EXERCISE DETAILS: Show all lines below holding the string "traceback".
[RECORDS FOR THE TASK — start]
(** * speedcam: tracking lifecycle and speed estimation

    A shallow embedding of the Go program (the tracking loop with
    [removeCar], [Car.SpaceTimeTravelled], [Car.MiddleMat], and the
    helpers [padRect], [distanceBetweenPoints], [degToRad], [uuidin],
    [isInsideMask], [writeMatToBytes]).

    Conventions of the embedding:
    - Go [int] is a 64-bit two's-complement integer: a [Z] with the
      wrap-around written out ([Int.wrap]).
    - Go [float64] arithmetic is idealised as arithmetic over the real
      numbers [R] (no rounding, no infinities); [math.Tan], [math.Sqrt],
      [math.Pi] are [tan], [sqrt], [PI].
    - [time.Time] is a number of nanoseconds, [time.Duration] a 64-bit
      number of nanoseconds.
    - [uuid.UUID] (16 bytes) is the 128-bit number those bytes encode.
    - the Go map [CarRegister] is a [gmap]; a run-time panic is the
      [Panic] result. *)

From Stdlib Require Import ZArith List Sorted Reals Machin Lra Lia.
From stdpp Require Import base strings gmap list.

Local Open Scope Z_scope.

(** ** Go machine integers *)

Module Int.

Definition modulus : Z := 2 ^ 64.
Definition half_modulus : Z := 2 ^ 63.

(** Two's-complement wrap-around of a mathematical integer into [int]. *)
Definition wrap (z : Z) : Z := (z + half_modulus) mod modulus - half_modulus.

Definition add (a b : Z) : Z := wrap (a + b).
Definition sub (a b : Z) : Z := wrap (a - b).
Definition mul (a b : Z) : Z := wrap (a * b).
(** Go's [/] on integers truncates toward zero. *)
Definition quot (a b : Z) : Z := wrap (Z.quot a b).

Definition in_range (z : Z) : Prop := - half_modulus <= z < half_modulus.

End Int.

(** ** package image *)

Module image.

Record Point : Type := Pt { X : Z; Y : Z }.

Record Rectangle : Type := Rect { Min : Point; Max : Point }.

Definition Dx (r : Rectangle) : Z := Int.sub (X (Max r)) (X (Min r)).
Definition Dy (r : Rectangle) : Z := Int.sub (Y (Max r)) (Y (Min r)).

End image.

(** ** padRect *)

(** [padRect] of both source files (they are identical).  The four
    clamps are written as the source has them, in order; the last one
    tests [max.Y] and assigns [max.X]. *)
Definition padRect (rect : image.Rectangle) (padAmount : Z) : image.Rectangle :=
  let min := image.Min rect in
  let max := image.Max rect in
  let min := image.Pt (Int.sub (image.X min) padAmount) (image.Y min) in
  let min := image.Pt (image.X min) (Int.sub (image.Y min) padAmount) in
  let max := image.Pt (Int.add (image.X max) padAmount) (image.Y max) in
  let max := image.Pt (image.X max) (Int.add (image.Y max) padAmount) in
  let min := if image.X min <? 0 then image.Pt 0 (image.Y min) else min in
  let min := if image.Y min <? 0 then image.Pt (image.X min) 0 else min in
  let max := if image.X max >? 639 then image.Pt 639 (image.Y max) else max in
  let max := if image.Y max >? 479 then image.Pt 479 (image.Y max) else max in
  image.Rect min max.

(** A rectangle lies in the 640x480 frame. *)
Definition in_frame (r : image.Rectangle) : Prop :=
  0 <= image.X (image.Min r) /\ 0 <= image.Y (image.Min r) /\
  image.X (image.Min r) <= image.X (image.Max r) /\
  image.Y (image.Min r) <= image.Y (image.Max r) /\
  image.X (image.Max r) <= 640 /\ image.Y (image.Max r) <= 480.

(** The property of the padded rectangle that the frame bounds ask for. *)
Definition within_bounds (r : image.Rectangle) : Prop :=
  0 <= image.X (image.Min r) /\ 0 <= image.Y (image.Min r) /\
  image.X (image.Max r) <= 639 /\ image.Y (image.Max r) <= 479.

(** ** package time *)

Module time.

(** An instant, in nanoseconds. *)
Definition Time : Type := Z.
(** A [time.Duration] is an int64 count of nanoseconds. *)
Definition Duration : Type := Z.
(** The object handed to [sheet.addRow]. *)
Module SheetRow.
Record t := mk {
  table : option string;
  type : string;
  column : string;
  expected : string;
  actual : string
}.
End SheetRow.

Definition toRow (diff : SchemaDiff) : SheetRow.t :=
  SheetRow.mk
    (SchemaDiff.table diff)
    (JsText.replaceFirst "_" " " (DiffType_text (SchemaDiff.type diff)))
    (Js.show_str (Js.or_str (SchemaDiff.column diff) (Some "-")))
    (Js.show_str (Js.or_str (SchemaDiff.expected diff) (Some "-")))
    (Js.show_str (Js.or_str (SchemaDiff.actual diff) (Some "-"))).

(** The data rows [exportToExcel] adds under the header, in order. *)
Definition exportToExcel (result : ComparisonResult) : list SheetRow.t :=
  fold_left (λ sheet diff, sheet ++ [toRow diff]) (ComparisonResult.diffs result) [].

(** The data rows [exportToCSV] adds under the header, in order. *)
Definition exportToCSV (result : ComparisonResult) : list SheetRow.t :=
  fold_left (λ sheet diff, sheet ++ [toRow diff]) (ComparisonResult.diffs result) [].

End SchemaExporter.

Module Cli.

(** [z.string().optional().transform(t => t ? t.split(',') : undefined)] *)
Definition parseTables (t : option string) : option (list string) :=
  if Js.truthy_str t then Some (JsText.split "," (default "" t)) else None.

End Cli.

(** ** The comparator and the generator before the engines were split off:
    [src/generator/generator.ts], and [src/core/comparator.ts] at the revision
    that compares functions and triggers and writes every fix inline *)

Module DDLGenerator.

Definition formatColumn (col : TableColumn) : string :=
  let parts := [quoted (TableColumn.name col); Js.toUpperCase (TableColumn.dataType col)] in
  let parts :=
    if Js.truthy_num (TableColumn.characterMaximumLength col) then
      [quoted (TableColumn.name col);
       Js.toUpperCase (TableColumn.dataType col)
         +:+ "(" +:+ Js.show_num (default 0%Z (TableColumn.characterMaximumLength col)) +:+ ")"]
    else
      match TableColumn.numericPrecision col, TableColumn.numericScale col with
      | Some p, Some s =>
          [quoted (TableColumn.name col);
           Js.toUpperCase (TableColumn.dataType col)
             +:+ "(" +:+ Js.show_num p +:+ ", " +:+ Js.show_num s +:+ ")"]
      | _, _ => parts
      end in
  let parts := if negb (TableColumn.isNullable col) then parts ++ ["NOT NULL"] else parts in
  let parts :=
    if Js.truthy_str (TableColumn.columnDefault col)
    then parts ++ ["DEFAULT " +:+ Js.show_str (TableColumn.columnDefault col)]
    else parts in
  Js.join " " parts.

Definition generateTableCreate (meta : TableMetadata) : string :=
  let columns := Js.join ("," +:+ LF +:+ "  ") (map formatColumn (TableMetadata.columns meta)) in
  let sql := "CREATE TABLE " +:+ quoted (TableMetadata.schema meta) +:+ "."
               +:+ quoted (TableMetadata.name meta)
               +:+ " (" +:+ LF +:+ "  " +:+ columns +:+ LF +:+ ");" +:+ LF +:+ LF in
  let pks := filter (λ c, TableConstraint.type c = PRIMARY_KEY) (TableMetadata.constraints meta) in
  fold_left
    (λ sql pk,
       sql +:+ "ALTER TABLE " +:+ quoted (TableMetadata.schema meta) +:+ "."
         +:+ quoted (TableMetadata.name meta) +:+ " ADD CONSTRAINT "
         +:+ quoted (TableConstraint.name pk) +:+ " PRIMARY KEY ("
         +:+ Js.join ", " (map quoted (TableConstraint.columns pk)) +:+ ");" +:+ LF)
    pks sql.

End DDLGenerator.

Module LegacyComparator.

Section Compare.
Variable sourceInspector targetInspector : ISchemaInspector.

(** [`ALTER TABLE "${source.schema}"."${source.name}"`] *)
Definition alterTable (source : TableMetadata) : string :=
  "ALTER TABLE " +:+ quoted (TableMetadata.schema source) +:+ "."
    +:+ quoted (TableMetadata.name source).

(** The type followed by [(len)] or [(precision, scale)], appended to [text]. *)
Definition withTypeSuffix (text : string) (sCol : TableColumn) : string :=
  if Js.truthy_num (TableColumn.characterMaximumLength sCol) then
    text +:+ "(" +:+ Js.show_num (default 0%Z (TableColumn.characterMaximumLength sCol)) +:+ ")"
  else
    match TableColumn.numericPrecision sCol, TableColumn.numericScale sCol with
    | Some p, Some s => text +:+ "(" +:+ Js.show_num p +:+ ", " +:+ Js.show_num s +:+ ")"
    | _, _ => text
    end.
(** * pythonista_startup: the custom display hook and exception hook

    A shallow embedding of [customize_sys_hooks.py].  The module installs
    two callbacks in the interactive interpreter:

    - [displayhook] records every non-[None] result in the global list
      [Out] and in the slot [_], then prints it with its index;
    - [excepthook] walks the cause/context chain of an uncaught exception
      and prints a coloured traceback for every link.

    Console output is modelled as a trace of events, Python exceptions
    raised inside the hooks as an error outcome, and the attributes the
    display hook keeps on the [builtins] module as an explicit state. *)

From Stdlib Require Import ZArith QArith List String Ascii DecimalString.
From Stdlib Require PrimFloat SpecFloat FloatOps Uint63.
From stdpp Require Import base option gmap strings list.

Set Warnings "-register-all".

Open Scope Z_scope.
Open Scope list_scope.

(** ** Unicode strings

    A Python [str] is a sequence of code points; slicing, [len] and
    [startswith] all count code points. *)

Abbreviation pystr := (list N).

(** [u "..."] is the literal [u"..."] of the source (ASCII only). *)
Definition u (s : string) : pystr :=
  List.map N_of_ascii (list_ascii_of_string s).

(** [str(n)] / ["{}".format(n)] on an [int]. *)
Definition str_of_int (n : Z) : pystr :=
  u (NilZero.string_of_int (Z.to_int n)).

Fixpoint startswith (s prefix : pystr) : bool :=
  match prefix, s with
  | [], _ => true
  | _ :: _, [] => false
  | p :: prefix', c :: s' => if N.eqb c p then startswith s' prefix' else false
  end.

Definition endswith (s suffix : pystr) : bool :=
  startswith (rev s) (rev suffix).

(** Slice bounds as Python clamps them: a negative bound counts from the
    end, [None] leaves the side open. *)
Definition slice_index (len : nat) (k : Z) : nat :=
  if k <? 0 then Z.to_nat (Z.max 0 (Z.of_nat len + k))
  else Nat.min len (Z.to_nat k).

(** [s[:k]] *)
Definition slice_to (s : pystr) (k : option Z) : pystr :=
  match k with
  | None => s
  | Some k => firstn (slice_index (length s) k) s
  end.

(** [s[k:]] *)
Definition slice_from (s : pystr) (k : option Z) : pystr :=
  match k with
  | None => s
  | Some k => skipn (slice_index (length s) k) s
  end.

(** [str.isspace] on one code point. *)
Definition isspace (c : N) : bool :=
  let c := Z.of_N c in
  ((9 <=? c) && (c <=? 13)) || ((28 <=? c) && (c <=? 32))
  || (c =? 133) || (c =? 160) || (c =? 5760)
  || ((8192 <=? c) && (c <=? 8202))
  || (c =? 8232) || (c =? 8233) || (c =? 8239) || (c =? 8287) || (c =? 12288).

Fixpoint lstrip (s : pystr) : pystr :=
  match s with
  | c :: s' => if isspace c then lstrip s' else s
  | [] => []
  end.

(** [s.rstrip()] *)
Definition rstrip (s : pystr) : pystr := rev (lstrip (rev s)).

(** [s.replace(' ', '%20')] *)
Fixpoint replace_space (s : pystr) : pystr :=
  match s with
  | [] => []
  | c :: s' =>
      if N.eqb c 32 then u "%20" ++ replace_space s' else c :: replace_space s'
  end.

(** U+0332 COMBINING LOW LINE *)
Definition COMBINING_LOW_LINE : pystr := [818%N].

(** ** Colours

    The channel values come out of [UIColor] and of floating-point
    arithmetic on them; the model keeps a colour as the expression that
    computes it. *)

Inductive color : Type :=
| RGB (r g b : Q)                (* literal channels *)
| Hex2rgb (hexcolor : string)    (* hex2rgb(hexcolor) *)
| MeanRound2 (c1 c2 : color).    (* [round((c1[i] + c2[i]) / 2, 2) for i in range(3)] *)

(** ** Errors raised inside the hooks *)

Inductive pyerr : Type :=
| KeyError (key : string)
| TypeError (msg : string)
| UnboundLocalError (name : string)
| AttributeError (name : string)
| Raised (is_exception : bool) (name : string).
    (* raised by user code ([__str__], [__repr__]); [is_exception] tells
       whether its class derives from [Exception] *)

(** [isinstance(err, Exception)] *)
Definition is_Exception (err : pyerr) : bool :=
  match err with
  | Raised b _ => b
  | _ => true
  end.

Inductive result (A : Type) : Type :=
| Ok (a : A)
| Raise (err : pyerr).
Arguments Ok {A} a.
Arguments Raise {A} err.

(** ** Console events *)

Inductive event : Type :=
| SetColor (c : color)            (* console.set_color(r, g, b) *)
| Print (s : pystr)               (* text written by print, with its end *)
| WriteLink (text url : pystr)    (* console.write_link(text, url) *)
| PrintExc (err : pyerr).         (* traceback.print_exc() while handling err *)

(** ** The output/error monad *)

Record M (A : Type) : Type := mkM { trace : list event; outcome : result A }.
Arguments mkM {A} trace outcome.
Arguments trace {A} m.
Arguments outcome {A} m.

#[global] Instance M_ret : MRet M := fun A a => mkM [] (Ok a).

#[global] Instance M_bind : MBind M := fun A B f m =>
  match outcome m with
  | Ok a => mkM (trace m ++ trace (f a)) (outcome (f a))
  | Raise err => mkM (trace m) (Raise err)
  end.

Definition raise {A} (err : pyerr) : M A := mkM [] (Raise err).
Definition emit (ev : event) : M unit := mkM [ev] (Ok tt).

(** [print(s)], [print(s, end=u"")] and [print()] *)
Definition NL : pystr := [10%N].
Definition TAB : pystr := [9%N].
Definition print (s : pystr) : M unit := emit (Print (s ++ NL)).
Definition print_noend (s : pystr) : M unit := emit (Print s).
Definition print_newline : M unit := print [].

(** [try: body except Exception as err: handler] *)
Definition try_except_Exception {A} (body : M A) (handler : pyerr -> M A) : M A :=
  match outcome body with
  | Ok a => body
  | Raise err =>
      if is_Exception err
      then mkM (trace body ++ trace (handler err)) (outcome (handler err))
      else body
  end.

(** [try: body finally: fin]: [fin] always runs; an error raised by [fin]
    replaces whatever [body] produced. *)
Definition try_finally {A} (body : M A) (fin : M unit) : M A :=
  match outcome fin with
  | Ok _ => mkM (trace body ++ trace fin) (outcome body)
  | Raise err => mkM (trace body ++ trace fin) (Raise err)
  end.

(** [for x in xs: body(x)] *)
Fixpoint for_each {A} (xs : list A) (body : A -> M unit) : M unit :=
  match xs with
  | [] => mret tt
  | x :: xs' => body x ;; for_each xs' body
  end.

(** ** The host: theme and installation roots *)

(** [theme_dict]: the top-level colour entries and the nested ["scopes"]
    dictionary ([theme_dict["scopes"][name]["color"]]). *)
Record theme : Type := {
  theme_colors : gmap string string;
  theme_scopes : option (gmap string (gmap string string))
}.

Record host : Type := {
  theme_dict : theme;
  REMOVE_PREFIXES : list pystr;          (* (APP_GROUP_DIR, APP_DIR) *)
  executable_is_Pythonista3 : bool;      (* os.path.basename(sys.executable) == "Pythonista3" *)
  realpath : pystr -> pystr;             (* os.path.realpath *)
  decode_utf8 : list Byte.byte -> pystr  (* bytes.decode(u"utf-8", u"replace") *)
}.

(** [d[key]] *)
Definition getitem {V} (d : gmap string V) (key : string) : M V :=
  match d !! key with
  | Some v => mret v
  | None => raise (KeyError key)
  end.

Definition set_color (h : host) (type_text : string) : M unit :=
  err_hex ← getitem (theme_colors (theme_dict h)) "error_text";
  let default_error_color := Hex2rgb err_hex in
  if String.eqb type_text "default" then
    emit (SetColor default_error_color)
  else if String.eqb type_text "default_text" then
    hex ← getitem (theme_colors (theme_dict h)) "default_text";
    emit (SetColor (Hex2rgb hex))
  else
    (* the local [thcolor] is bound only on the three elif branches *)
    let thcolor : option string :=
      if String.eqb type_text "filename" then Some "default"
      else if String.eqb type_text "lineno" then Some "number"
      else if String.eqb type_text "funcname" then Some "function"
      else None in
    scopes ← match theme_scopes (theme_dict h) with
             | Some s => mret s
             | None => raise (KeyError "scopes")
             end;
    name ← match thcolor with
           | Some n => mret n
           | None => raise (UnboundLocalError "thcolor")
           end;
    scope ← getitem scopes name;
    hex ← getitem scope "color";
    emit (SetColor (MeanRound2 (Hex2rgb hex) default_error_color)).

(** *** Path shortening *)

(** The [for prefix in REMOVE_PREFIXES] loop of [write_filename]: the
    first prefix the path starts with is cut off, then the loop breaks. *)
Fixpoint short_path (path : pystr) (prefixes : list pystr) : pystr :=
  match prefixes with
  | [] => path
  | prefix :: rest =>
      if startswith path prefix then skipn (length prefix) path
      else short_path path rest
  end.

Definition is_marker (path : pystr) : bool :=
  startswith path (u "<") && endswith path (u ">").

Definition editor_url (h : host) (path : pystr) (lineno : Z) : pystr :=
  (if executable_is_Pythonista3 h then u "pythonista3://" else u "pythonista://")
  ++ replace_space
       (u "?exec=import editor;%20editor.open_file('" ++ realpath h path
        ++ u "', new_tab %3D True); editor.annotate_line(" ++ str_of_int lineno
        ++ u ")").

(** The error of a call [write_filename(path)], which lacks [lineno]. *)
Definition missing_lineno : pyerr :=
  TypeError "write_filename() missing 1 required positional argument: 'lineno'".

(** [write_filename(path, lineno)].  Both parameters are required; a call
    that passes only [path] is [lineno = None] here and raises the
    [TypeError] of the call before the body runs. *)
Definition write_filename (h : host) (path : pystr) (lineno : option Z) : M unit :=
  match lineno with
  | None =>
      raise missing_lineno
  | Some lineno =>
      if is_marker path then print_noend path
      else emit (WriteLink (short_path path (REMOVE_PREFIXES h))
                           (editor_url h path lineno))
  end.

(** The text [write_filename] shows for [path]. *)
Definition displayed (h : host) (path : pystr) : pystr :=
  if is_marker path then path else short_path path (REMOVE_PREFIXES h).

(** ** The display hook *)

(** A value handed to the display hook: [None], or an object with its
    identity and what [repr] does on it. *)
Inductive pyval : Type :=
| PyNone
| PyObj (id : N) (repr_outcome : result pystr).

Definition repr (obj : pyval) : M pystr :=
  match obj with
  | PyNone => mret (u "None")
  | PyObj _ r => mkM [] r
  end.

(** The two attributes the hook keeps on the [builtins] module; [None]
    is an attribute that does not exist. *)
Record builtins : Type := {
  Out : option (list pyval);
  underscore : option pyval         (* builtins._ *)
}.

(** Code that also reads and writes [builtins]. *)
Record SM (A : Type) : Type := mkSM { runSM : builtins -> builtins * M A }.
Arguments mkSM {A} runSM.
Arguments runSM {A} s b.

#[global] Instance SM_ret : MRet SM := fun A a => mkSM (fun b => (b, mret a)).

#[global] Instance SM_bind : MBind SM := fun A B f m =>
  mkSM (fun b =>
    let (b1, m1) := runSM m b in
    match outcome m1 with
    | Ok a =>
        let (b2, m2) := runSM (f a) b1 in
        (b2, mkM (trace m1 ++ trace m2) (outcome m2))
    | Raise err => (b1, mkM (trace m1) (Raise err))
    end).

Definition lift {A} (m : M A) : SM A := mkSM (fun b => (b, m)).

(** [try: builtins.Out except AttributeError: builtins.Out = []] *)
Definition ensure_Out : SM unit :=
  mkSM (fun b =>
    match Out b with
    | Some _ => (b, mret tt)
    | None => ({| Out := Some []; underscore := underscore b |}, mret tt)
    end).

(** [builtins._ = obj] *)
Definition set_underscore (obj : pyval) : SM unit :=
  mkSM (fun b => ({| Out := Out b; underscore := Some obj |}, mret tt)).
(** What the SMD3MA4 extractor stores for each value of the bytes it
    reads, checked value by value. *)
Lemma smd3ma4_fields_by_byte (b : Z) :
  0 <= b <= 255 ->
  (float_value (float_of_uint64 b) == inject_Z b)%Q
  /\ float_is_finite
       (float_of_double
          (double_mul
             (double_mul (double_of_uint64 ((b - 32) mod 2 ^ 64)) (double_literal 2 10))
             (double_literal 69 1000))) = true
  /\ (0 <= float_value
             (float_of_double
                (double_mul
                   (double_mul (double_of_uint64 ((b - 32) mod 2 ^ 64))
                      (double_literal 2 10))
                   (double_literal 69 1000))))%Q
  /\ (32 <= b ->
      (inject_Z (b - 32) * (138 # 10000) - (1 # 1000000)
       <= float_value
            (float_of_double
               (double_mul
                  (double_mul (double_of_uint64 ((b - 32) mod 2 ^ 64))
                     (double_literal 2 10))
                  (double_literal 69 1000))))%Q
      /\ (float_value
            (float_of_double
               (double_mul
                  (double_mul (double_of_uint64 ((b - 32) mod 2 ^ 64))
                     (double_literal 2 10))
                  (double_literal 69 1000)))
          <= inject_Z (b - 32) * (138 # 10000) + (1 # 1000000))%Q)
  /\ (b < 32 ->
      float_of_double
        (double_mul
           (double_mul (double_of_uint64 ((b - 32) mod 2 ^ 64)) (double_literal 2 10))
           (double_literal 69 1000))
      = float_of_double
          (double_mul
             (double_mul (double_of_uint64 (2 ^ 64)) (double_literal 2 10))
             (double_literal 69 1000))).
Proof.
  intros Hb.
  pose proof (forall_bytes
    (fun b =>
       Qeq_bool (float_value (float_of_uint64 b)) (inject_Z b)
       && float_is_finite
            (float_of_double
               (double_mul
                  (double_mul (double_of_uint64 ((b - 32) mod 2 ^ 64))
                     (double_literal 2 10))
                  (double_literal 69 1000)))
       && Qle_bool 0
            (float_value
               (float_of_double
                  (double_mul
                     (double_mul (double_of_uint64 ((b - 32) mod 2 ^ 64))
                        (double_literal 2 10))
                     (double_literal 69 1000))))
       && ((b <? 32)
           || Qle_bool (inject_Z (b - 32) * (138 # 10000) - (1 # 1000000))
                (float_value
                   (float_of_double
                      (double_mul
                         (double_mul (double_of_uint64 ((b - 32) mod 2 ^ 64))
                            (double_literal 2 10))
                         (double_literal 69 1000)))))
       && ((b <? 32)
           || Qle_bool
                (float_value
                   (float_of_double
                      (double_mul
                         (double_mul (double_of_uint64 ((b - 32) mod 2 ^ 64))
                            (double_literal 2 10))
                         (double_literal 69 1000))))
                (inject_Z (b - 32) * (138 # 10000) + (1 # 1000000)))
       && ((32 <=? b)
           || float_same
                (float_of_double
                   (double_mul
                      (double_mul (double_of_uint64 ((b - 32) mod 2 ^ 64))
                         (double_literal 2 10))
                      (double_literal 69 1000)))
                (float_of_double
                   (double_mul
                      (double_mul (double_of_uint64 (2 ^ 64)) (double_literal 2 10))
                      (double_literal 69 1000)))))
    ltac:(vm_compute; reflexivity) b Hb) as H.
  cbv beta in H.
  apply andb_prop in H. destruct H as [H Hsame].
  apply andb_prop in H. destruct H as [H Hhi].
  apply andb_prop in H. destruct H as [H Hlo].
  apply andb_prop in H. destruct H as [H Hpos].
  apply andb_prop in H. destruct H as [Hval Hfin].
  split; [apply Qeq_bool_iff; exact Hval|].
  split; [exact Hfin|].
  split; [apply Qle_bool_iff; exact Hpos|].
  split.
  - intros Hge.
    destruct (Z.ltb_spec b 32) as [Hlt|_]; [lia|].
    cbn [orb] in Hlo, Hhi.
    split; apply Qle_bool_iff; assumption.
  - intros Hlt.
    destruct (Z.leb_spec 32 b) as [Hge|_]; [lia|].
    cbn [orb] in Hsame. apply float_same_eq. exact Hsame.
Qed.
[RECORDS FOR THE TASK — finish]
ANSWER TO THIS PROBLEM:
      and prints a coloured traceback for every link.
| PrintExc (err : pyerr).         (* traceback.print_exc() while handling err *)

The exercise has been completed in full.